I like beans with ketchup

The first six or seven pages have taken me to my neighbourhood and I couldn't help comparing the relationship between Lennie and George and the one between Mike and me.

Mike too, if it had been worth it, would have brought a damn dead mouse as a pet if I hadn't been there to gut his hobby, because he came up with some special things from time to time.
What did they do at Weed? Why did they have to run away? Having agile legs helps anyone and anywhere; it is a heritage that must be preserved while one is alive, because nobody knows when one have to use them to get out of a jam, for using a sweet word.
On page nine I have already noticed that my good-time buddy behaved a little cranky many times, but it was temporary; while to the good of Lennie it seems that madness accompanies him twenty-four hours a day. I am about to think that what he really has is a mental illness that is used for the shrink to send you to a madhouse and from there don´t go out in life.
Just one hundred and twenty pages.
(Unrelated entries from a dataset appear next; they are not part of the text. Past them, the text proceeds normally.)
Lemma write_unchanged_witness :
  write (PitchIterator_init [note_c; check_1]) c_checked [] None
  = (Ok tt, [SetItem (Some (Slice 1 3)) "='"])
  /\ write (PitchIterator_init [note_c]) (new_scanned (0, 0%Q) note_c) [] None
  = (Ok tt, []).
Proof.
  split.
  - exact (write_unchanged (PitchIterator_init [note_c; check_1]) c_checked
             [] None "nederlands" eq_refl eq_refl eq_refl eq_refl).
  - exact (write_unchanged (PitchIterator_init [note_c])
             (new_scanned (0, 0%Q) note_c)
             [] None "nederlands" eq_refl eq_refl eq_refl eq_refl).
Defined.

(** ** Octave marks *)

Lemma count_repeat_same (c : ascii) (k : nat) :
  Py.count c (string_of_list_ascii (List.repeat c k)) = Z.of_nat k.
Proof.
  induction k as [|k IH]; [reflexivity|].
  cbn [List.repeat string_of_list_ascii Py.count].
  rewrite Ascii.eqb_refl, IH. lia.
Qed.

Lemma count_repeat_other (c d : ascii) (k : nat) :
  c <> d -> Py.count c (string_of_list_ascii (List.repeat d k)) = 0.
Proof.
  intro H. induction k as [|k IH]; [reflexivity|].
  cbn [List.repeat string_of_list_ascii Py.count].
  destruct (Ascii.eqb_spec d c) as [E|_]; [congruence|]. rewrite IH. reflexivity.
Qed.

Lemma octaveToString_cases (n : Z) :
  octaveToString n
  = if n <? 0 then Py.repeat ","%char (- n) else Py.repeat "'"%char n.
Proof.
  unfold octaveToString. destruct (Z.ltb_spec n 0) as [H|H]; [|reflexivity].
  unfold Py.repeat. destruct (Z.to_nat (- n)) eqn:E; [lia|]. reflexivity.
Qed.

(** Section 8, octave symmetry. *)
Lemma octaveToNum_octaveToString (n : Z) : octaveToNum (octaveToString n) = n.
Proof.
  rewrite octaveToString_cases. unfold octaveToNum, Py.repeat.
  destruct (Z.ltb_spec n 0) as [H|H].
  - rewrite count_repeat_same, count_repeat_other by discriminate. lia.
  - rewrite count_repeat_same, count_repeat_other by discriminate. lia.
Qed.

(** An octave check written as [=] followed by marks of one kind is what
    [write] puts back for it. *)
Lemma octaveCheck_text_restored (n : Z) :
  ("=" ++ octaveToString (octaveToNum ("=" ++ octaveToString n)))%string
  = ("=" ++ octaveToString n)%string.
Proof.
  f_equal. f_equal.
  change (octaveToNum ("=" ++ octaveToString n))
    with (octaveToNum (octaveToString n)).
  apply octaveToNum_octaveToString.
Qed.

(** ** The reader raises nothing *)

Lemma index_from_In (l : list string) (x : string) :
  In x l -> forall k, exists i, Py.index_from k l x = Ok i.
Proof.
  induction l as [|y l IH]; intros Hin k; [contradiction|]. simpl.
  destruct (String.eqb_spec y x) as [_|Hne]; [eauto|].
  destruct Hin as [E|Hin]; [contradiction|]. apply IH. exact Hin.
Qed.

Lemma rx_group2_In (alts : list string) (rest a : string) :
  rx_group2 alts rest = Some a -> In a alts.
Proof.
  induction alts as [|b alts IH]; simpl; [discriminate|].
  destruct (_ && _).
  - intros [= ->]. now left.
  - intro H. right. auto.
Qed.

Lemma rx_match_In (names alts : list string) (text n : string)
    (g : option string) :
  rx_match names alts text = Some (n, g) ->
  In n names /\ (forall a, g = Some a -> In a alts).
Proof.
  induction names as [|m names IH]; simpl; [discriminate|].
  destruct (Py.startswith text m).
  - destruct (rx_group2 alts _) as [b|] eqn:G.
    + intros [= -> <-]. split; [now left|].
      intros a [= <-]. eapply rx_group2_In. exact G.
    + destruct (at_end _).
      * intros [= -> <-]. split; [now left | discriminate].
      * intro H. destruct (IH H). split; [now right | assumption].
  - intro H. destruct (IH H). split; [now right | assumption].
Qed.

Lemma rx_accs_In (accs : list string) (a : string) :
  In a (rx_accs accs) -> a = "" \/ In a accs.
Proof.
  unfold rx_accs. destruct (filter Py.truthy_str accs) as [|b l] eqn:F.
  - intros [<-|[]]. now left.
  - rewrite <- F. intro H. apply filter_In in H. right. tauto.
Qed.
(** X6: a grid whose lat/lon field is computed equals itself exactly when
    no latitude or longitude is NaN; compared with an object without
    [raw_lat_lon], it is not equal. *)
Theorem grid_eq_self (g : grid F) (lat lon : ndarray F) :
  calc_lat_lon g = Ok (lat, lon) -> nd_shape lat = nd_shape lon ->
  grid_eq g (EqGrid g) =
    Ok (forallb (fun x => negb (s_isnan x)) (nd_flat lat ++ nd_flat lon)) /\
  grid_eq g EqOther = Ok false.
Proof.
  intros Hg Hs. unfold grid_eq. rewrite Hg. cbn [bind fst snd].
  unfold stack2. rewrite decide_True by done. cbn [bind].
  split; [|done]. f_equal. unfold array_equal. cbn [nd_shape nd_flat].
  rewrite bool_decide_eq_true_2 by done. simpl. rewrite forallb_zip_diag.
  induction (nd_flat lat ++ nd_flat lon) as [|x l IH]; [done|].
  simpl. unfold s_isnan at 1. by rewrite negb_involutive, IH.
Qed.
End GridEqProps.

Section NearestProps.
Context {F : Type} `{Scalar F}.
Variables np_sin np_cos np_arcsin np_sqrt : F -> F.

Lemma argmin_from_lt (i best : nat) (mp : F) (l : list F) :
  (best < i)%nat -> (argmin_from i best mp l < i + length l)%nat.
Proof.
  revert i best mp. induction l as [|x l IH]; intros i best mp Hb; simpl; [lia|].
  destruct (s_isnan x); [lia|].
  destruct (s_ltb x mp).
  - specialize (IH (S i) i x ltac:(lia)). lia.
  - specialize (IH (S i) best mp ltac:(lia)). lia.
Qed.

Lemma argmin_lt (l : list F) : l <> [] -> (argmin l < length l)%nat.
Proof.
  destruct l as [|x l]; [done|]. intros _. simpl.
  destruct (s_isnan x); [lia|]. pose proof (argmin_from_lt 1 0 x l). lia.
Qed.

Lemma length_zip_with_eq {A B C} (f : A -> B -> C) (l1 : list A) (l2 : list B) :
  length l1 = length l2 -> length (zip_with f l1 l2) = length l1.
Proof. intros E. rewrite length_zip_with. lia. Qed.

Lemma nearest_point_lt (g : grid F) (coord : F * F) (lat lon : ndarray F) (r c : nat) :
  calc_lat_lon g = Ok (lat, lon) -> nd_shape lat = [r; c] ->
  length (nd_flat lat) = (r * c)%nat -> length (nd_flat lon) = (r * c)%nat ->
  (0 < r * c)%nat ->
  exists i j, nearest_point np_sin np_cos np_arcsin np_sqrt g coord = Ok [i; j] /\
    (i < r)%nat /\ (j < c)%nat.
Proof.
  intros Hg Hs Hla Hlo Hrc. unfold nearest_point. rewrite Hg. cbn [bind fst snd].
  rewrite Hs. cbn [unravel_index].
  set (l := zip_with _ (nd_flat lat) (nd_flat lon)).
  assert (Hl : length l = (r * c)%nat) by (unfold l; rewrite length_zip_with_eq; lia).
  assert (Ha : (argmin l < r * c)%nat).
  { rewrite <- Hl. apply argmin_lt. intros E. rewrite E in Hl. simpl in Hl. lia. }
  eexists _, _. split; [reflexivity|]. split.
  - apply Nat.Div0.div_lt_upper_bound. lia.
  - apply Nat.mod_upper_bound. lia.
Qed.

(** X7: on a non-empty 2-D grid, [Grid.nearest_point] returns a row and a
    column index inside the grid. *)
Theorem nearest_point_in_grid (g : grid F) (coord : F * F) (lat lon : ndarray F) (r c : nat) :
  calc_lat_lon g = Ok (lat, lon) -> nd_shape lat = [r; c] ->
  length (nd_flat lat) = (r * c)%nat -> length (nd_flat lon) = (r * c)%nat ->
  (0 < r * c)%nat ->
  exists i j, nearest_point np_sin np_cos np_arcsin np_sqrt g coord = Ok [i; j] /\
    (i < r)%nat /\ (j < c)%nat.
Proof. apply nearest_point_lt. Qed.

Lemma omap_some_lookup {A B} (f : A -> option B) (l : list A) :
  (forall x, x ∈ l -> is_Some (f x)) ->
  length (omap f l) = length l /\ forall k, omap f l !! k = l !! k ≫= f.
Proof.
  induction l as [|x l IH]; intros Hs; [split; [done|]; intros k; done|].
  destruct (Hs x ltac:(set_solver)) as [y Hy].
  destruct IH as [IHl IHk]; [intros z Hz; apply Hs; set_solver|].
  assert (E : omap f (x :: l) = y :: omap f l) by (simpl; rewrite Hy; reflexivity).
  rewrite E. split; [simpl; by rewrite IHl|].
  intros [|k]; simpl; [by rewrite Hy|]. apply IHk.
Qed.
A small book that you can easily cover between the middle finger and the thumb.
In the old days we were like that too ‘… because I got you to look after me, and you got me to look after you…’ Mike used to say when we stopped to talk about our future. That was before. Now I don't even know what happened to him. I don't know if he married, if he has children and grandchildren; I don't even know if he lives.
The first day ends when the sane friend promises the sick friend a farm with rabbits and chickens. Rabbits of all colours is what Lennie wants. Red, green, blue rabbits. And when George finishes naming the millions of rabbits of different colours, Lennie warns him that they also have to be hairy. Furry ones. Like the ones he saw at the Sacramento fair.
From my Borstal.
LDR


Of Mice and Men. John Steinbeck. Pocket Penguin Classic. London, 2006.